Tech
Tech facts you need to know this week
- Facebook announced the first 20 members of its oversight board, which will decide what controversial content is permitted on both Facebook and Instagram. The board will make rulings over what content will be allowed on the social network.
- Tesla is apparently preparing to restart operations at its factory in California which could be a possible violation of local shelter-in-place orders. CEO Elon Musk has become increasingly more vocal than usual in his opposition to the coronavirus lockdowns, calling them “fascist” during a call with investors.
- An Amazon VP challenged a former colleague, Tim Bray, who left the company in protest after the company fired workers who raised safety concerns. Brad Porter, a vice president and engineer at Amazon, responded to Tim Bray’s criticism, describing it as “deeply offensive to the core.”
- Google employees have been told that they cannot expense food and other perks while working from home, as they are made to waiver the company’s usual free meals. Employees also will not be able to put their unspent budgets towards any of these expenses, or be able to put the surplus cash towards a charity.
- A problem in Facebook’s code broke a large number of popular applications on iOS including Spotify, TikTok, Venmo, and Tinder. The issue was identified and then resolved after the update to the social network’s software developer kit.
- New York Gov. Cuomo pushed the previous Google CEO Eric Schmidt to help invent a more tech-dependent future for the state post-COVID-19. Cuomo announced during his daily briefing Wednesday, that Schmidt would chair a 15-member group to help New York use technology in the economy of tomorrow.
- The NYC Department of Education is rethinking its ban on Zoom after the company addressed its security and privacy concerns. Zoom made multiple adjustments to address the NYC Department of Education’s concerns about privacy and security for students and teachers that use the tool.
- A city in India is ordering all of its residents to download the government’s controversial COVID-19 contact tracing app or face jail time. Police in Noida, a city in the suburbs of New Delhi have ordered all residents to download Aarogya Setu, a COVID-19 contact-tracing app developed by the Indian government.
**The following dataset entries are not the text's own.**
(** * Neural style transfer: graph construction and optimisation driver

    A shallow embedding of [train.py]: [get_style_model_and_losses] (the
    graph builder), [get_input_optimizer] and [run_style_transfer] (the
    optimisation driver), with the properties of the specification stated
    and settled over it.

    Tensors are flat lists of floating-point values: shapes play no part in
    the control flow that is verified here.  A floating-point value is a
    rational, an infinity or NaN; rounding is outside the model.  What
    PyTorch and the sibling modules [loss] and [utils] provide is taken
    through the class [Torch]. *)

From Stdlib Require Import List String Ascii Bool Arith ZArith QArith Lia.
From Stdlib Require Import DecimalString DecimalNat.
Import ListNotations.

Local Close Scope Q_scope.
Local Open Scope string_scope.

(** ** Exceptions *)

Inductive exn : Type :=
| RuntimeError (msg : string)
| AttributeError (msg : string).

Inductive result (A : Type) : Type :=
| Ok (a : A)
| Raise (e : exn).

Arguments Ok {A} a.
Arguments Raise {A} e.

Definition bind {A B : Type} (r : result A) (k : A -> result B) : result B :=
  match r with
  | Ok a => k a
  | Raise e => Raise e
  end.

Notation "x <- r ;; k" := (bind r (fun x => k))
  (at level 61, r at next level, right associativity).
Notation "' p <- r ;; k" := (bind r (fun x => match x with p => k end))
  (at level 61, p pattern, r at next level, right associativity).

(** ** Floating-point values

    A value of a tensor or a Python float: a rational, which stands for a
    finite float, an infinity or NaN. *)

Inductive float : Type :=
| Finite (q : Q)
| PosInf
| NegInf
| NaN.

(** The infinity of the sign of [q], NaN for zero: [q * inf]. *)
Definition signed_inf (q : Q) : float :=
  match (q ?= 0)%Q with
  | Gt => PosInf
  | Lt => NegInf
  | Eq => NaN
  end.

Definition fadd (a b : float) : float :=
  match a, b with
  | Finite x, Finite y => Finite (x + y)
  | NaN, _ | _, NaN => NaN
  | PosInf, NegInf | NegInf, PosInf => NaN
  | PosInf, _ | _, PosInf => PosInf
  | NegInf, _ | _, NegInf => NegInf
  end.

Definition fmul (a b : float) : float :=
  match a, b with
  | Finite x, Finite y => Finite (x * y)
  | NaN, _ | _, NaN => NaN
  | Finite x, PosInf | PosInf, Finite x => signed_inf x
  | Finite x, NegInf | NegInf, Finite x => signed_inf (- x)
  | PosInf, PosInf | NegInf, NegInf => PosInf
  | PosInf, NegInf | NegInf, PosInf => NegInf
  end.

(** The same value; rationals are compared as numbers. *)
Definition feq (a b : float) : Prop :=
  match a, b with
  | Finite x, Finite y => (x == y)%Q
  | PosInf, PosInf | NegInf, NegInf | NaN, NaN => True
  | _, _ => False
  end.

(** ** Tensors, layers and modules *)

Definition Tensor : Type := list float.

(** A learned parameter of a layer, with its [requires_grad] flag. *)
Record parameter : Type := Param {
  data : Tensor;
  requires_grad : bool
}.

(** The class a child of the extractor is an instance of, as the chain of
    [isinstance] tests of the walk sees it; [Other] carries
    [layer.__class__.__name__]. *)
Inductive layer_class : Type :=
| Conv2d
| ReLU
| MaxPool2d
| BatchNorm2d
| Other (class_name : string).

Record layer : Type := Layer {
  cls : layer_class;
  inplace : bool;
  parameters : list parameter
}.

(** [nn.ReLU(inplace=False)] *)
Definition ReLU_out_of_place : layer :=
  {| cls := ReLU; inplace := false; parameters := [] |}.

(** The modules of the graph.  A loss module is an object: [oid] is its
    identity, under which its [loss] attribute lives in the heap, so that
    the module in the graph and the one in [content_losses] or
    [style_losses] are the same object. *)
Inductive module : Type :=
| Normalization (mean std : Tensor)
| Net (l : layer)
| ContentLoss (oid : nat) (target : Tensor)
| StyleLoss (oid : nat) (target : Tensor).

Definition is_loss (m : module) : bool :=
  match m with
  | ContentLoss _ _ | StyleLoss _ _ => true
  | _ => false
  end.

(** ** [nn.Sequential]

    A [Sequential] keeps its children in the ordered dictionary [_modules].
    [add_module name m] is [self._modules[name] = m]: a new key goes to the
    end, an existing key keeps its place and gets the new module. *)

Definition sequential : Type := list (string * module).

Fixpoint add_module (s : sequential) (name : string) (m : module) : sequential :=
  match s with
  | [] => [(name, m)]
  | (k, old) :: rest =>
      if String.eqb k name then (k, m) :: rest
      else (k, old) :: add_module rest name m
  end.

(** [nn.Sequential(m)] names its only child ["0"]. *)
Definition Sequential1 (m : module) : sequential := [("0", m)].

(** [s[i]] *)
Definition item (s : sequential) (i : nat) : option module :=
  option_map snd (nth_error s i).

(** [s._modules.get(name)] *)
Fixpoint get (s : sequential) (name : string) : option module :=
  match s with
  | [] => None
  | (k, m) :: rest => if String.eqb k name then Some m else get rest name
  end.
Example seed_demo_twice_sample :
  stored (repeat_call 2 seed_demo empty_world) "lesson"
  = [ <["_id" := VOid 0]> (seed_lessons !!! 0%nat);
      <["_id" := VOid 1]> (seed_lessons !!! 1%nat) ]
  ∧ length (stored (repeat_call 2 seed_demo empty_world) "flashcard") = 3%nat.
Proof. split; vm_compute; reflexivity. Qed.

(** A fault after the first insertion: the next seeding inserts nothing. *)
Example seed_demo_fault_sample :
  let w := World (Some (Database None ∅ 0 [None; None; Some "timeout"])) ∅ [] in
  (seed_demo w).1 = Raise (HTTPException 500 "timeout")
  ∧ length (stored (seed_demo w).2 "lesson") = 1%nat
  ∧ length (stored (repeat_call 2 seed_demo w) "lesson") = 1%nat.
Proof. repeat split; vm_compute; reflexivity. Qed.

(** ** Create, then list *)

Lemma hex_digits_length (k : nat) (n : N) (acc : string) :
  String.length (hex_digits k n acc) = (k + String.length acc)%nat.
Proof.
  revert n acc. induction k as [|k IH]; intros n acc; [done|].
  simpl. rewrite IH. simpl. lia.
Qed.

Lemma oid_str_nonempty (o : N) : oid_str o ≠ "".
Proof.
  intros Heq. pose proof (hex_digits_length 24 o "") as Hlen.
  unfold oid_str in Heq. rewrite Heq in Hlen. discriminate.
Qed.

Lemma serialize_stored `{PyRuntime} (fields : doc) (o : N) :
  fields !! "_id" = None →
  serialize (<["_id" := VOid o]> fields) = <["id" := VStr (oid_str o)]> fields.
Proof.
  intros Hno. rewrite (serialize_with_id _ (VOid o)) by apply lookup_insert_eq.
  simpl. by rewrite delete_insert_id.
Qed.

Lemma count_matching_app (fields : doc) (l1 l2 : list doc) :
  count_matching fields (l1 ++ l2)
  = (count_matching fields l1 + count_matching fields l2)%nat.
Proof. unfold count_matching. by rewrite filter_app, length_app. Qed.

Lemma count_matching_record (fields : doc) (i : string) :
  fields !! "id" = None →
  count_matching fields [<["id" := VStr i]> fields] = 1%nat.
Proof.
  intros Hno. unfold count_matching. rewrite filter_cons, decide_True; [done|].
  by rewrite delete_insert_id.
Qed.

(** The query that follows a creation sees the new document last. *)
Lemma create_then_query {A} `{Dumpable A} (c : string) (x : A) (limit : option Z)
    (w : world) (d : database) :
  db w = Some d → ready d → ready (advance d) →
  (create_document c x w).1 = Return (oid_str (next_oid d))
  ∧ (get_documents c ∅ limit (create_document c x w).2).1
    = Return (let all := documents d c ++ [<["_id" := VOid (next_oid d)]> (model_dump x)] in
              match limit with
              | None => all
              | Some n => take (Z.to_nat n) all
              end).
Proof.
  intros Hdb Hr Hr'. rewrite (create_document_ready c x w d Hdb Hr).
  split; [done|]. cbn [fst snd].
  erewrite get_documents_ready; [|reflexivity|exact Hr'].
  cbn [fst]. f_equal. rewrite find_advance.
  pose proof (find_all c (insert_one c (model_dump x) (advance d)).2) as Hall.
  assert (documents (insert_one c (model_dump x) (advance d)).2 c
          = documents d c ++ [<["_id" := VOid (next_oid d)]> (model_dump x)]) as Hdocs.
  { unfold documents at 1. simpl. by rewrite lookup_insert_eq. }
  rewrite Hdocs in Hall. unfold find in *. cbn zeta. rewrite Hall.
  by destruct limit.
Qed.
- Two of the United Kingdom’s biggest telecom companies Virgin Media and O2 have collaborated. The deal between Liberty Global and Telefónica creates the UK’s largest phone and internet operator with the new company valued at £31 billion.
- 77 cell phone towers have been set alight so far due to the continued spread of a weird coronavirus 5G conspiracy theory. Philip Jansen, CEO of British telecoms company BT, also said that one engineer had been violently assaulted while out maintaining network infrastructure.